The peroxisome proliferator-activated receptor α (PPARα) regulates bile acid biosynthesis

Fibrates are a group of hypolipidemic agents that efficiently lower serum triglyceride levels by affecting the expression of many genes involved in lipid metabolism. These effects are exerted via the peroxisome proliferator-activated receptor alpha (PPAR alpha). In addition, fibrates also lower serum cholesterol levels, suggesting a possible link between the PPAR alpha and cholesterol metabolism. Bile acid formation represents an important pathway for elimination of cholesterol, and the sterol 12 alpha-hydroxylase is a branch-point enzyme in the bile acid biosynthetic pathway, which determines the ratio of cholic acid to chenodeoxycholic acid.
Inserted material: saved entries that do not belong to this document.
(* ===== verification/ClientLoop.v ===== *)
(** * The loop of the client program (frontend/stmclient.cc, stmclient.h)

    How a client is set up, its loop and its end, as functions of what the
    system calls return. *)
From S2P Require Export Client.

(** ** Setting up *)

Definition predict_mode_of (s : bytes) : option DisplayPreference :=
  if bool_decide (s = str "always") then Some Always
  else if bool_decide (s = str "never") then Some Never
  else if bool_decide (s = str "adaptive") then Some Adaptive
  else if bool_decide (s = str "experimental") then Some Experimental
  else None.

(** The preferences of the constructor; [None] for an unknown mode, which exits. *)
Definition set_preferences (predict_mode predict_overwrite : option bytes) (p : PredictionEngine) : option PredictionEngine :=
  p ← (match predict_mode with Some m => x ← predict_mode_of m; Some (set_display_preference x p) | None => Some p end);
  Some (if bool_decide (predict_overwrite = Some (str "yes")) then set_predict_overwrite true p else p).

Record ClientSetup : Type := MkClientSetup {
  cs_port : bytes; cs_predict_mode : option bytes; cs_predict_overwrite : option bytes; cs_title_noprefix : bool; cs_escape_key : option bytes;
  cs_display : Display; cs_addr : list Z }.

Section setup.
Context `{Libc}.

(** [init]: the title prefix and the escape key. *)
Definition init_overlays (cs : ClientSetup) (key_name : option bytes) (o : OverlayManager) : OverlayManager :=
  let o := if cs_title_noprefix cs then o else set_title_prefix (str "[mosh] ") o in
  match key_name with
  | Some name => o <| notifications := set_escape_key_string name (notifications o) |>
  | None => o
  end.

(** The constructor, [init] and [main_init], with a connection that has been
    set up; [None] when the process exits.  Without a size of the window the
    network is not opened, and the loop follows a null pointer. *)
Definition STMClient_start (now : Z) (c : Connection) (cs : ClientSetup) (window_size : option (Z * Z)) : result fault (option STMClient) :=
  o ← OverlayManager_new now;
  match set_preferences (cs_predict_mode cs) (cs_predict_overwrite cs) (predictions o) with
  | None => Ok None
  | Some p =>
      let '(e, key_name) := init_escape_key (cs_escape_key cs) EscapeKey_new in
      let o := init_overlays cs key_name (o <| predictions := p |>) in
      port ← wide_string (cs_port cs);
      match window_size with
      | None => Err Undefined
      | Some (ws_col, ws_row) =>
          f ← Framebuffer_new ws_col ws_row 0;
          init ← new_frame (cs_display cs) false f f (cs_addr cs) (cs_addr cs) 0;
          k ← Complete_new ws_col ws_row 0;
          let t := Transport_new now c [] k in
          let s := set_send_delay 1 (sender (endpoint t)) in
          let s := s <| current_state := push_back (ResizeEvent ws_col ws_row) (current_state s) |> in
          Ok (Some (MkSTMClient e f o (t <| endpoint := (endpoint t) <| sender := s |> |>) (cs_display cs)
                (swprintf (str "Nothing received from server on UDP port " ++ port ++ str ".")) false false false false
                (display_open (cs_display cs) ++ init)))
      end
  end.
End setup.

(** ** The loop *)

(** What the system does during an iteration: the times before and after
    [select], what is readable, the signals, and the addresses of the rows of
    the frames. *)
Record ClientEnv : Type := MkClientEnv {
  ce_before : Z; ce_after : Z; ce_select_ok : bool;
  ce_network : bool; ce_recvmsg : Z -> recvmsg_result; ce_stdin : option bytes;
  ce_winch : bool; ce_window : option (Z * Z); ce_cont : bool; ce_term : bool;
  ce_tick : TickEnv; ce_addr_local : list Z; ce_addr_new : list Z }.

(** The texts of errors: [e.what()], and what [send] says of an [errno]. *)
Class Messages := { what : exn -> bytes; sendto_text : Z -> bytes }.

Definition on_c_endpoint {A} (m : M (Endpoint UserStream) A) : M STMClient A :=
  zoom (fun c => endpoint (network c)) (fun e c => c <| network := (network c) <| endpoint := e |> |>) m.
Definition client_conn (c : STMClient) : Connection := conn (endpoint (network c)).

Section loop.
Context `{Libc} `{Messages} `{SyncState UserStream} `{SyncState Complete} `{AE} `{TransportCodec}.

(** The time that [select] may take. *)
Definition client_wait_time (now : Z) : M STMClient Z :=
  w ← on_c_endpoint (wait_time now);
  c ← get;
  s ← lift (still_connecting c);
  let t := Z.min w (overlay_wait_time now (c_overlays c)) in
  mret (if (s : bool) then Z.min 250 t else t).

(** The end of the input or a signal: [true] when the loop is left at once. *)
Definition ask_shutdown (now : Z) (text : list Z) : M STMClient bool :=
  c ← get;
  if negb (has_remote_addr (client_conn c)) then mret true else
  when_ (negb (shutdown_in_progress (net_sender c))) (notify now text true true ;; on_net_sender (start_shutdown now)) ;;
  mret false.

Definition user_turn (env : ClientEnv) : M STMClient bool :=
  match ce_stdin env with
  | None => mret false
  | Some buf =>
      ok ← process_user_input (ce_after env) buf;
      if (ok : bool) then mret false else ask_shutdown (ce_after env) (str "Exiting...")
  end.

Definition signal_turn (env : ClientEnv) : M STMClient bool :=
  when_ (ce_cont env) resume ;;
  if ce_term env then ask_shutdown (ce_after env) (str "Signal received, shutting down...") else mret false.

(** The message while there is no connection. *)
Definition connecting_message (now : Z) : M STMClient unit :=
  c ← get;
  connecting ← lift (still_connecting c);
  r ← lift (get_latest_remote_state (network c));
  let late := u64 (now - r_timestamp r) in
  if (connecting : bool) && negb (shutdown_in_progress (net_sender c)) && (250 <? late) then
    if 15000 <? late then
      notify now (str "Timed out waiting for server...") true true ;;
      on_net_sender (start_shutdown now)
    else notify now (connecting_notification c) false true
  else when_ (negb connecting && bool_decide (message (notifications (c_overlays c)) = connecting_notification c)) (notify now [] false true).

Definition show_network_error (now : Z) (text : bytes) : M STMClient unit :=
  c ← get;
  n ← lift (set_network_error now text (notifications (c_overlays c)));
  on_notifications (fun _ => n).

(** A failed [sendto]. *)
Definition report_send_error (now : Z) : M STMClient unit :=
  c ← get;
  match send_error (client_conn c) with
  | Some e =>
      show_network_error now (sendto_text e) ;;
      on_c_endpoint (modify (fun e => e <| conn := (conn e) <| send_error := None |> |>))
  | None => on_notifications (clear_network_error now)
  end.

Definition client_tick (env : ClientEnv) : X STMClient unit :=
  zoom (fun c => endpoint (network c)) (fun e c => c <| network := (network c) <| endpoint := e |> |>) (tick (ce_after env) (ce_tick env)).

(** [break]: the loop returns [clean_shutdown]. *)
Definition leave : X STMClient (option bool) := c ← noexn get; mret (Some (clean_shutdown c)).
Definition leave_cleanly : X STMClient (option bool) := noexn (modify (fun c => c <| clean_shutdown := true |>)) ;; leave.

(** The end of an iteration. *)
Definition client_end (env : ClientEnv) : X STMClient (option bool) :=
  let now := ce_after env in
  c ← noexn get;
  let in_progress := shutdown_in_progress (net_sender c) in
  acked ← noexn (if in_progress then lift (get_shutdown_acknowledged (net_sender c)) else mret false);
  if (acked : bool) then leave_cleanly else
  if in_progress && shutdown_ack_timed_out now (net_sender c) then leave else
  if last_ack_sent (fragmenter (net_sender c)) =? UINT64_MAX then leave_cleanly else
  noexn (connecting_message now) ;;
  client_tick env ;;
  noexn (report_send_error now) ;;
  mret None.

(** An iteration inside its [try]; [Some r] when [main] returns [r]. *)
Definition client_try (env : ClientEnv) : X STMClient (option bool) :=
  noexn (output_new_frame (ce_before env) (ce_addr_local env) (ce_addr_new env)) ;;
  noexn (client_wait_time (ce_before env)) ;;
  if negb (ce_select_ok env) then leave else
  (if ce_network env then process_network_input (ce_after env) (ce_recvmsg env) else mret tt) ;;
  quit ← noexn (user_turn env);
  if (quit : bool) then leave else
  resized ← noexn (if ce_winch env then process_resize (ce_window env) else mret true);
  if negb resized then mret (Some false) else
  quit ← noexn (signal_turn env);
  if (quit : bool) then leave else
  client_end env.

(** Exceptions: a fatal one leaves [main]. *)
Definition client_step (env : ClientEnv) : X STMClient (option bool) := fun c =>
  match client_try env c with
  | Ok (Err (NetworkException e), c') =>
      noexn (when_ (negb (shutdown_in_progress (net_sender c'))) (show_network_error (ce_after env) (what (NetworkException e))) ;; mret None) c'
  | Ok (Err (CryptoException false), c') =>
      noexn (t ← lift (wide_string (what (CryptoException false)));
             notify (ce_after env) (swprintf (str "Crypto exception: " ++ t)) false true ;; mret None) c'
  | r => r
  end.

(** [main] for the iterations the environment allows: [None] while it runs. *)
Fixpoint client_loop (envs : list ClientEnv) : X STMClient (option bool) :=
  match envs with
  | [] => mret None
  | env :: envs' =>
      r ← client_step env;
      match r with Some b => mret (Some b) | None => client_loop envs' end
  end.

(** [shutdown]: the screen without overlays, and the terminal restored. *)
Definition client_shutdown (now : Z) (addr_local addr_new : list Z) : M STMClient unit :=
  notify now [] false true ;;
  on_notifications (server_heard now) ;;
  on_overlays (modify (set_title_prefix [])) ;;
  output_new_frame now addr_local addr_new ;;
  d ← gets c_display;
  swrite (display_close d).
End loop.
(** C37. It gives up.  Whatever happened before and between, an iteration
    without a datagram more than 15 seconds after the start, and another ten
    seconds after it, end the loop. *)
Theorem client_gives_up now c cs w h l1 e1 l2 e2 :
  (MB_CUR_MAX <= BUF_SIZE)%nat -> conn_ok c -> setup_ok cs -> 0 <= now -> 0 < w < 2 ^ 16 -> 0 < h < 2 ^ 16 ->
  client_envs_ok now (session c) now (l1 ++ e1 :: l2 ++ [e2]) -> Z.of_nat (length (l1 ++ e1 :: l2 ++ [e2])) < UINT64_MAX ->
  ce_network e1 = false -> ce_network e2 = false -> 15000 < ce_after e1 - now -> ACTIVE_RETRY_TIMEOUT <= ce_after e2 - ce_after e1 ->
  exists cl r cl', STMClient_start now c cs (Some (w, h)) = Ok (Some cl) /\ client_loop (l1 ++ e1 :: l2 ++ [e2]) cl = Ok (r, cl') /\
    (r = Ok (Some false) \/ r = Err (CryptoException true)).
Proof.
  intros Hmb Hc Hs Hn Hw Hh Hevs HK N1 N2 H1 H2. destruct (start_alone now c cs w h Hmb Hc Hs Hn Hw Hh) as (cl & k & E & Hk & Hcl).
  assert (Hu : 15000 < u64 (ce_after e1 - now)).
  { pose proof Hevs as [_ [Hv _]]%client_envs_app. pose proof (ev_after _ _ _ _ Hv). rewrite u64_id; [done|]. unfold is_u64. lia. }
  destruct (loop_gives_up now w h k (session c) Hk l1 e1 l2 e2 now cl Hcl Hevs Hn HK N1 N2 Hu H2) as (r & cl' & El & Hr). by exists cl, r, cl'.
Qed.
End start.

(** ** A client nobody answers *)

#[export] Instance sample_messages : Messages := {| what _ := str "error"; sendto_text _ := str "sendto" |}.
#[export] Instance sample_messages_ok : MessagesLaws.
Proof. split; intros e; (eexists; split; [vm_compute; reflexivity|apply unicode_octets; repeat first [apply Forall_nil_2|apply Forall_cons_2; [lia|]]]). Qed.

Definition sample_setup : ClientSetup := MkClientSetup (str "60001") None None false None Display_default [].
(** A key is typed and the window changes; a datagram, if there is one, has no
    packet in it. *)
Definition sample_turn (now : Z) (readable : bool) : ClientEnv :=
  MkClientEnv now now true readable (fun _ => RecvDatagram (seqZ 0 30) [1; 2] false true) (Some [97]) true (Some (7, 3)) false false SenderSpec.sample_env [] [].
#[local] Instance sample_remote : SyncState Complete := CompleteSync (fun _ => seqZ 0 24).

Lemma sample_setup_ok : setup_ok sample_setup.
Proof. split; [done| |done|]; (eexists; split; [vm_compute; reflexivity|apply unicode_octets; repeat first [apply Forall_nil_2|apply Forall_cons_2; [lia|]]]). Qed.

Lemma sample_turn_ok T now readable t : T <= now < 2 ^ 64 -> int_of_double (elapsed now 1000) = Ok t -> 0 <= t ->
  client_env_ok 1000 (session sample_conn) T (sample_turn now readable).
Proof.
  intros Hn Ht H0. split; cbn; [lia|lia|by exists t| |by apply Forall_singleton|lia]. intros fd. split; [done|]. exists (CryptoException false). vm_compute. reflexivity.
Qed.

Lemma quiet_conn_ok : conn_ok sample_conn.
Proof. split; [done|]. split; [done|]. cbn. unfold DEFAULT_SEND_MTU. lia. Qed.

(** Noise, a key, and then nothing for 16 and 26 seconds. *)
Definition sample_quiet : list ClientEnv := [sample_turn 1010 true; sample_turn 1300 false] ++ sample_turn 17000 false :: [sample_turn 18000 false] ++ [sample_turn 27000 false].
Lemma sample_quiet_ok : client_envs_ok 1000 (session sample_conn) 1000 sample_quiet.
Proof. cbn [client_envs_ok sample_quiet app]. split_and!; [eapply sample_turn_ok; [done|vm_compute; reflexivity|done]..|done]. Qed.

Lemma client_alone_witness :
  exists cl r cl', STMClient_start 1000 sample_conn sample_setup (Some (6, 2)) = Ok (Some cl) /\ client_loop sample_quiet cl = Ok (r, cl') /\
    (r = Ok None \/ r = Ok (Some false) \/ r = Err (CryptoException true)) /\
    received_states (network cl') = received_states (network cl) /\ clean_shutdown cl' = false /\ screen_ok 6 2 (local_framebuffer cl').
Proof.
  apply (client_alone 1000 sample_conn sample_setup 6 2 sample_quiet); [vm_compute; lia|apply quiet_conn_ok|apply sample_setup_ok|lia|lia|lia|apply sample_quiet_ok|by vm_compute].
Defined.

Lemma client_gives_up_witness :
  exists cl r cl', STMClient_start 1000 sample_conn sample_setup (Some (6, 2)) = Ok (Some cl) /\ client_loop sample_quiet cl = Ok (r, cl') /\
    (r = Ok (Some false) \/ r = Err (CryptoException true)).
Proof.
  apply (client_gives_up 1000 sample_conn sample_setup 6 2 [sample_turn 1010 true; sample_turn 1300 false] (sample_turn 17000 false) [sample_turn 18000 false] (sample_turn 27000 false));
    [vm_compute; lia|apply quiet_conn_ok|apply sample_setup_ok|lia|lia|lia|apply sample_quiet_ok|by vm_compute|done|done|by vm_compute|by vm_compute].
Defined.

(** The run: the keys and then the shutdown are sent, the user is told, and the
    last iteration ends the loop. *)
Example sample_client_run :
  match STMClient_start 1000 sample_conn sample_setup (Some (6, 2)) with
  | Ok (Some cl) =>
      match client_loop sample_quiet cl with
      | Ok (Ok r, cl') => (r, message (notifications (c_overlays cl')), (fun i => (old_num i, new_num i)) <$> instructions (net_sender cl'))
      | _ => (None, [], [])
      end
  | _ => (None, [], [])
  end = (Some false, str "Timed out waiting for server...", [(0, 1); (0, UINT64_MAX); (0, UINT64_MAX)]).
Proof. vm_compute. reflexivity. Qed.

(** Datagrams that do not decrypt take whole iterations: the keys are not read,
    nothing is sent, and the time to give up passes unnoticed. *)
Example noise_takes_iterations :
  match STMClient_start 1000 sample_conn sample_setup (Some (6, 2)) with
  | Ok (Some cl) =>
      match client_loop ((fun t => sample_turn t true) <$> [1010; 1300; 17000; 18000; 27000; 60000]) cl with
      | Ok (Ok r, cl') => (r, current_state (net_sender cl'), instructions (net_sender cl'))
      | _ => (Some true, [], [])
      end
  | _ => (Some true, [], [])
  end = (None, [ResizeEvent 6 2], []).
Proof. vm_compute. reflexivity. Qed.

(** Without the size of the window the network is missing, and an empty window
    fails an assertion. *)
Example no_window : STMClient_start 1000 sample_conn sample_setup None = Err Undefined.
Proof. vm_compute. reflexivity. Qed.
Example empty_window : STMClient_start 1000 sample_conn sample_setup (Some (0, 0)) = Err AssertFail.
Proof. vm_compute. reflexivity. Qed.
(* ===== verification/Server.v ===== *)
(** * The server program (frontend/mosh-server.cc)

    The loop [serve] of mosh-server: one iteration as a function of what the
    system calls of the iteration return.  The records for syslog and utmp and
    the diagnostics on the standard error are left out. *)
From S2P Require Export Complete Transport.

(** ** [swrite] (util/swrite.cc) *)

(** [writes] are the values [write] returns, one that is not there is the
    number of octets asked for; the octets written and the result. *)
Fixpoint swrite_loop (writes : list Z) (s : bytes) : bytes * Z :=
  if bool_decide (s = []) then ([], 0) else
  match writes with
  | [] => (s, 0)
  | n :: writes' =>
      if n <=? 0 then ([], -1) else
      let '(out, r) := swrite_loop writes' (drop (Z.to_nat n) s) in
      (take (Z.to_nat n) s ++ out, r)
  end.

(** ** The state of the loop *)

(** [to_pty] is what was written to the host, [window_sizes] the sizes set on
    its terminal. *)
Record Server : Type := MkServer {
  s_terminal : Complete; s_network : Transport Complete UserStream; last_remote_num : Z; child_released : bool;
  to_pty : bytes; window_sizes : list (Z * Z) }.
#[export] Instance eta_Server : Eta Server :=
  fun s => MkServer (s_terminal s) (s_network s) (last_remote_num s) (child_released s) (to_pty s) (window_sizes s).

(** What the system does during an iteration: the times before and after
    [select], the descriptors that are readable, the signals, and what the
    calls return. *)
Record ServeEnv : Type := MkServeEnv {
  time_before : Z; time_after : Z; select_ok : bool;
  network_readable : bool; recvmsg_env : Z -> recvmsg_result;
  host_readable : bool; host_read : option bytes;
  get_window_ok : nat -> bool; set_window_ok : nat -> bool; host_writes : list Z;
  signal_USR1 : bool; any_signal : bool; tick_env : TickEnv }.

Definition server_sender (s : Server) : TransportSender Complete := sender (endpoint (s_network s)).

Definition on_s_terminal {A} (m : M Complete A) : M Server A := zoom s_terminal (fun t s => s <| s_terminal := t |>) m.
Definition on_s_network {A} (m : M (Transport Complete UserStream) A) : M Server A := zoom s_network (fun t s => s <| s_network := t |>) m.
Definition on_s_endpoint {A} (m : M (Endpoint Complete) A) : M Server A := on_s_network (on_endpoint m).
Definition s_start_shutdown (now : Z) : M Server unit := on_s_endpoint (on_sender (modify (start_shutdown now))).

Section serve.
Context `{Libc} `{SyncState Complete} `{UserCodec} `{AE} `{TransportCodec}.

(** [network.set_current_state( terminal )]. *)
Definition publish : M Server unit :=
  t ← gets s_terminal;
  on_s_endpoint (on_sender (set_current_state t)).
Definition publish_unless_shutdown : M Server unit :=
  s ← get;
  if shutdown_in_progress (server_sender s) then mret tt else publish.

(** The time that [select] may take. *)
Definition idle_since (now : Z) (s : Server) : result fault Z :=
  r ← get_latest_remote_state (s_network s); Ok (u64 (now - r_timestamp r)).
Definition i64 (z : Z) : Z := (z + 2 ^ 63) mod 2 ^ 64 - 2 ^ 63.
Definition network_sleep (network_timeout_ms idle : Z) : Z :=
  let s := i64 (u64 (network_timeout_ms - idle)) in
  if s <? 0 then 0 else if INT_MAX <? s then INT_MAX else s.
Definition select_timeout (network_timeout_ms now : Z) : M Server Z :=
  w ← on_s_endpoint (wait_time now);
  s ← get;
  let t := Z.min (Z.min INT_MAX w) (complete_wait_time now (s_terminal s)) in
  n ← lift (get_remote_state_num (s_network s));
  let t := if (n =? 0) || shutdown_in_progress (server_sender s) then Z.min t 5000 else t in
  idle ← lift (idle_since now s);
  mret (if network_timeout_ms =? 0 then t else Z.min t (network_sleep network_timeout_ms idle)).

(** The events of a difference, the [i]-th of them first: a resize that another
    one follows is passed over. *)
Definition tell_size (env : ServeEnv) (i : nat) (w h : Z) : M Server unit :=
  when_ (negb (get_window_ok env i)) (s_start_shutdown (time_after env)) ;;
  if set_window_ok env i then modify (fun s => s <| window_sizes := window_sizes s ++ [(u16 w, u16 h)] |>)
  else s_start_shutdown (time_after env).
Fixpoint apply_events (env : ServeEnv) (i : nat) (us : UserStream) : M Server bytes :=
  match us with
  | [] => mret []
  | ResizeEvent _ _ :: ((ResizeEvent _ _ :: _) as us') => apply_events env (S i) us'
  | ResizeEvent w h :: us' =>
      tell_size env i w h ;;
      out ← on_s_terminal (act_one (MkAction (Resize w h) 0 false));
      out' ← apply_events env (S i) us';
      mret (out ++ out')
  | UserByteEvent c :: us' =>
      out ← on_s_terminal (act_one (MkAction (UserByte c) 0 false));
      out' ← apply_events env (S i) us';
      mret (out ++ out')
  end.

Definition network_recv (env : ServeEnv) : X Server unit :=
  zoom s_network (fun t s => s <| s_network := t |>) (transport_recv (time_after env) (recvmsg_env env)).
Definition network_tick (env : ServeEnv) : X Server unit :=
  zoom s_network (fun t s => s <| s_network := t |>) (zoom endpoint (fun e t => t <| endpoint := e |>) (tick (time_after env) (tick_env env))).

(** A datagram: what the terminal has for the host when there is a new state. *)
Definition serve_network (env : ServeEnv) : X Server bytes :=
  network_recv env ;;
  s ← noexn get;
  n ← noexn (lift (get_remote_state_num (s_network s)));
  if n =? last_remote_num s then mret [] else
  noexn (modify (fun s => s <| last_remote_num := n |>)) ;;
  d ← noexn (on_s_network get_remote_diff);
  us ← noexn (lift (stream_apply_string d []));
  out ← noexn (apply_events env 0 us);
  noexn (when_ (negb (bool_decide (us = []))) (modify (fun s => s <| s_terminal := register_input_frame n (time_after env) (s_terminal s) |>))) ;;
  noexn publish_unless_shutdown ;;
  noexn (modify (fun s => s <| child_released := true |>)) ;;
  mret out.

(** Output of the host: an error is taken as the end of the file. *)
Definition serve_host (env : ServeEnv) : M Server bytes :=
  s ← get;
  if negb (shutdown_in_progress (server_sender s)) && host_readable env then
    match host_read env with
    | None | Some [] => s_start_shutdown (time_after env) ;; mret []
    | Some buf =>
        out ← on_s_terminal (act buf);
        publish ;;
        mret out
    end
  else mret [].

Definition serve_write (env : ServeEnv) (terminal_to_host : bytes) : M Server unit :=
  let '(out, r) := swrite_loop (host_writes env) terminal_to_host in
  modify (fun s => s <| to_pty := to_pty s ++ out |>) ;;
  when_ (r <? 0) (s_start_shutdown (time_after env)).

Definition idle_shutdown (timeout_ms signaled_ms idle : Z) (env : ServeEnv) : bool :=
  (negb (timeout_ms =? 0) && (timeout_ms <=? idle))
  || (signal_USR1 env && ((signaled_ms =? 0) || (signaled_ms <=? idle))).

Definition timeout_if_no_client : Z := 60000.

(** The end of an iteration: whether the loop goes on. *)
Definition serve_end (timeout_ms signaled_ms idle : Z) (env : ServeEnv) : X Server bool :=
  s ← noexn get;
  let stop := any_signal env || idle_shutdown timeout_ms signaled_ms idle env in
  let alive := has_remote_addr (conn (endpoint (s_network s))) && negb (shutdown_in_progress (server_sender s)) in
  if stop && negb alive then mret false else
  noexn (when_ stop (s_start_shutdown (time_after env))) ;;
  s ← noexn get;
  let in_progress := shutdown_in_progress (server_sender s) in
  acked ← noexn (if in_progress then lift (get_shutdown_acknowledged (server_sender s)) else mret false);
  if (acked : bool) then mret false else
  if in_progress && shutdown_ack_timed_out (time_after env) (server_sender s) then mret false else
  if last_ack_sent (fragmenter (server_sender s)) =? UINT64_MAX then mret false else
  let '(changed, t) := set_echo_ack (time_after env) (s_terminal s) in
  noexn (modify (fun s => s <| s_terminal := t |>)) ;;
  noexn (when_ changed publish_unless_shutdown) ;;
  n ← noexn (lift (get_remote_state_num (s_network s)));
  if (n =? 0) && (timeout_if_no_client <=? idle) then mret false else
  network_tick env ;;
  mret true.

(** [assert( fd_list.size() == 1 )]. *)
Definition assert_one_fd : M Server unit :=
  s ← get;
  assert_ (bool_decide (length (socks (conn (endpoint (s_network s)))) = 1%nat)).

(** An iteration inside its [try]. *)
Definition serve_try (timeout_ms signaled_ms : Z) (env : ServeEnv) : X Server bool :=
  noexn (select_timeout timeout_ms (time_before env)) ;;
  noexn assert_one_fd ;;
  if negb (select_ok env) then mret false else
  s ← noexn get;
  idle ← noexn (lift (idle_since (time_after env) s));
  out ← (if network_readable env then serve_network env else mret []);
  out' ← noexn (serve_host env);
  noexn (serve_write env (out ++ out')) ;;
  serve_end timeout_ms signaled_ms idle env.

(** Exceptions: a fatal one leaves the loop. *)
Definition serve_step (timeout_ms signaled_ms : Z) (env : ServeEnv) : X Server bool := fun s =>
  match serve_try timeout_ms signaled_ms env s with
  | Ok (Err (NetworkException _), s') | Ok (Err (CryptoException false), s') => Ok (Ok true, s')
  | r => r
  end.

(** [serve]: the iterations the environment allows. *)
Fixpoint serve_loop (timeout_ms signaled_ms : Z) (envs : list ServeEnv) : X Server bool :=
  match envs with
  | [] => mret true
  | env :: envs' =>
      go ← serve_step timeout_ms signaled_ms env;
      if (go : bool) then serve_loop timeout_ms signaled_ms envs' else mret false
  end.
Definition serve (network_timeout network_signaled_timeout : Z) (envs : list ServeEnv) : X Server bool :=
  serve_loop (u64 (u64 network_timeout * 1000)) (u64 (u64 network_signaled_timeout * 1000)) envs.
End serve.

(** ** Before the loop *)

(** The values of [MOSH_SERVER_NETWORK_TMOUT] and [MOSH_SERVER_SIGNAL_TMOUT]. *)
Definition timeout_envar (env : option bytes) : Z :=
  match env with
  | None | Some [] => 0
  | Some v =>
      let r := strtol v in
      if negb (bool_decide (st_end r = [])) then st_val r
      else if st_val r <? 0 then 0 else st_val r
  end.

(** The size of the terminal: the window's or 80 by 24. *)
Definition initial_window (window_size : option (Z * Z)) : Z * Z :=
  match window_size with
  | Some (c, r) => if (c =? 0) || (r =? 0) then (80, 24) else (c, r)
  | None => (80, 24)
  end.

(** [run_server] up to the fork: the loop starts from here. *)
Definition Server_new `{Libc} (now : Z) (c : Connection) (window_size : option (Z * Z)) : result fault Server :=
  let '(w, h) := initial_window window_size in
  t ← Complete_new w h 0;
  Ok (MkServer t (Transport_new now c t []) 0 false [] []).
Treatment of mice for 1 week with the peroxisome proliferator WY-14,643 or fasting for 24 h both induced the sterol 12 alpha-hydroxylase mRNA in liver. Using the PPAR alpha knockout mouse model, we show that the induction by both treatments was dependent on the PPAR alpha. A reporter plasmid containing a putative peroxisome proliferator-response element (PPRE) identified in the rat sterol 12 alpha-hydroxylase promoter region was activated by treatment with WY-14,643 in HepG2 cells, being dependent on co-transfection with a PPAR alpha expression plasmid, The rat 12 alpha-hydroxylase PPRE bound in vitro translated PPAR alpha and retinoid X receptor alpha, albeit weakly, in electrophoretic mobility shift assay, Treatment of wild-type mice with WY-14,643 for 1 week resulted in an increased relative amount of cholic acid, an effect that was abolished in the PPAR alpha null mice, verifying the functionality of the PPRE in vivo.